ACTIVITY: Report each line of the data that contains the string "forall".

===== DATA RECORDS =====

Lemma scan_rows_diagonal cnt i j2len best :
  i + cnt <= length a ->
  (forall j, default 0 (j2len !! j) = match i with O => 0 | S i' => run i' j end) ->
  best.1.1 = best.1.2 ->
  (forall i' j, i' < i -> run i' j <= best.2) ->
  (scan_rows a a 0 (length a) (seq i cnt) j2len best).1.1
  = (scan_rows a a 0 (length a) (seq i cnt) j2len best).1.2.
Proof.
  revert i j2len best.
  induction cnt as [|cnt IH]; intros i j2len best Hlen Hprev Hdiag Hrows; simpl; [done|].
  destruct (a !! i) as [x|] eqn:Hi;
    [|apply lookup_ge_None in Hi; lia].
  pose proof (scan_row_run i x j2len best Hi Hprev Hdiag Hrows) as (H1 & H2 & H3).
  destruct (scan_row 0 (length a) i (b2j a x) j2len ∅ best) as [newj2len best'].
  apply IH; [lia|exact H1|exact H2|exact H3].
Qed.

Lemma same_at_diagonal i : i < length a -> same_at a a i i = true.
Proof.
  intros Hi. unfold same_at.
  destruct (a !! i) eqn:Hl; [by rewrite bool_decide_eq_true_2|].
  apply lookup_ge_None in Hl. lia.
Qed.

Lemma extend_left_diagonal rounds bi bs :
  bi + bs <= length a -> bi <= rounds ->
  extend_left a a 0 0 rounds (bi, bi, bs) = (0, 0, bs + bi).
Proof.
  revert bi bs. induction rounds as [|r IH]; intros bi bs Hin Hr; simpl.
  - replace bi with 0 by lia. by rewrite Nat.add_0_r.
  - destruct bi as [|bi]; simpl; [by rewrite Nat.add_0_r|].
    rewrite Nat.sub_0_r, same_at_diagonal by lia.
    rewrite IH by lia. f_equal. lia.
Qed.

Lemma extend_right_diagonal rounds bs :
  bs <= length a -> length a - bs <= rounds ->
  extend_right a a (length a) (length a) rounds (0, 0, bs) = (0, 0, length a).
Proof.
  revert bs. induction rounds as [|r IH]; intros bs Hin Hr; simpl.
  - f_equal. lia.
  - destruct (bs <? length a) eqn:Hlt; simpl.
    + apply Nat.ltb_lt in Hlt. rewrite same_at_diagonal by done.
      apply IH; lia.
    + apply Nat.ltb_ge in Hlt. f_equal. lia.
Qed.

=====

EXERCISE ANSWER:
  (forall j, default 0 (j2len !! j) = match i with O => 0 | S i' => run i' j end) ->
  (forall i' j, i' < i -> run i' j <= best.2) ->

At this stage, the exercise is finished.